» Problem to solve: Beginning at the top of the data below, write out every line exactly until you reach the line with "O => Err Diverges", and include that line.

★ ★ ★ ★

(** What a round does to the work request [w] of its source: the first source of
    a work request fills it, the last of all ends the chain. *)
Definition vector_wr (i : nat) (acc_size : Z) (w : vec_wr) : vec_wr :=
  let req_id := (i / kCntSeg)%nat in
  let w := if (i mod kCntSeg =? 0)%nat then
             {| row := req_id; num_sge := Nat.min kCntSeg (list_size - req_id * kCntSeg);
                v_remote_addr := u64 (dest + acc_size); v_rkey := remoteRKey; v_wr_id := wrID;
                v_signaled := v_signaled w; next := Some (S req_id) |}
           else w in
  if (i =? list_size - 1)%nat then
    {| row := row w; num_sge := num_sge w; v_remote_addr := v_remote_addr w; v_rkey := v_rkey w;
       v_wr_id := v_wr_id w; v_signaled := true; next := None |}
  else w.

(** The body of the loop, for the source [x] of index [i]; the sum of the sizes
    is an int. *)
Definition vector_body (i : nat) (x : SourceList) (acc_size : Z) (wr : list vec_wr) (sg : list (list ibv_sge)) :
    outcome (Z * list vec_wr * list (list ibv_sge)) :=
  let req_id := (i / kCntSeg)%nat in
  let sge_id := (i mod kCntSeg)%nat in
  sges ← deref (sg !! req_id);
  _ ← deref (sges !! sge_id);
  let sge := {| sg_addr := addr x; sg_length := u32 (size x); sg_lkey := lkey |} in
  w ← deref (wr !! req_id);
  if 2 ^ 31 <=? acc_size + size x then Err Undefined else
  Ret (acc_size + size x, <[req_id := vector_wr i acc_size w]> wr, <[req_id := <[sge_id := sge]> sges]> sg).

Fixpoint vector_loop (i : nat) (source_list : list SourceList) (acc_size : Z) (wr : list vec_wr) (sg : list (list ibv_sge)) :
    outcome (list vec_wr * list (list ibv_sge)) :=
  match source_list with
  | [] => Ret (wr, sg)
  | x :: source_list' =>
      '(acc_size, wr, sg) ← vector_body i x acc_size wr sg;
      vector_loop (S i) source_list' acc_size wr sg
  end.

(** What [ibv_post_send] reads from [&wr[0]] on. *)
Fixpoint chain (fuel : nat) (i : nat) (wr : list vec_wr) (sg : list (list ibv_sge)) : outcome (list ibv_send_wr) :=
  match fuel with
  | O => Err Diverges
  | S fuel =>
      w ← deref (wr !! i);
      sges ← deref (sg !! row w);
      let x := {| wr_id := v_wr_id w; sg_list := take (num_sge w) sges; opcode := RDMA_WRITE;
                  signaled := v_signaled w; inline_ := false; remote_addr := v_remote_addr w; rkey := v_rkey w;
                  atomic_args := (0, 0); ud := (0, 0) |} in
      match next w with
      | None => Ret [x]
      | Some j => xs ← chain fuel j wr sg; Ret (x :: xs)
      end
  end.
End Vector.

★ ★ ★ ★

» Exercise response:
(** What a round does to the work request [w] of its source: the first source of
    a work request fills it, the last of all ends the chain. *)
Definition vector_wr (i : nat) (acc_size : Z) (w : vec_wr) : vec_wr :=
  let req_id := (i / kCntSeg)%nat in
  let w := if (i mod kCntSeg =? 0)%nat then
             {| row := req_id; num_sge := Nat.min kCntSeg (list_size - req_id * kCntSeg);
                v_remote_addr := u64 (dest + acc_size); v_rkey := remoteRKey; v_wr_id := wrID;
                v_signaled := v_signaled w; next := Some (S req_id) |}
           else w in
  if (i =? list_size - 1)%nat then
    {| row := row w; num_sge := num_sge w; v_remote_addr := v_remote_addr w; v_rkey := v_rkey w;
       v_wr_id := v_wr_id w; v_signaled := true; next := None |}
  else w.

(** The body of the loop, for the source [x] of index [i]; the sum of the sizes
    is an int. *)
Definition vector_body (i : nat) (x : SourceList) (acc_size : Z) (wr : list vec_wr) (sg : list (list ibv_sge)) :
    outcome (Z * list vec_wr * list (list ibv_sge)) :=
  let req_id := (i / kCntSeg)%nat in
  let sge_id := (i mod kCntSeg)%nat in
  sges ← deref (sg !! req_id);
  _ ← deref (sges !! sge_id);
  let sge := {| sg_addr := addr x; sg_length := u32 (size x); sg_lkey := lkey |} in
  w ← deref (wr !! req_id);
  if 2 ^ 31 <=? acc_size + size x then Err Undefined else
  Ret (acc_size + size x, <[req_id := vector_wr i acc_size w]> wr, <[req_id := <[sge_id := sge]> sges]> sg).

Fixpoint vector_loop (i : nat) (source_list : list SourceList) (acc_size : Z) (wr : list vec_wr) (sg : list (list ibv_sge)) :
    outcome (list vec_wr * list (list ibv_sge)) :=
  match source_list with
  | [] => Ret (wr, sg)
  | x :: source_list' =>
      '(acc_size, wr, sg) ← vector_body i x acc_size wr sg;
      vector_loop (S i) source_list' acc_size wr sg
  end.

(** What [ibv_post_send] reads from [&wr[0]] on. *)
Fixpoint chain (fuel : nat) (i : nat) (wr : list vec_wr) (sg : list (list ibv_sge)) : outcome (list ibv_send_wr) :=
  match fuel with
  | O => Err Diverges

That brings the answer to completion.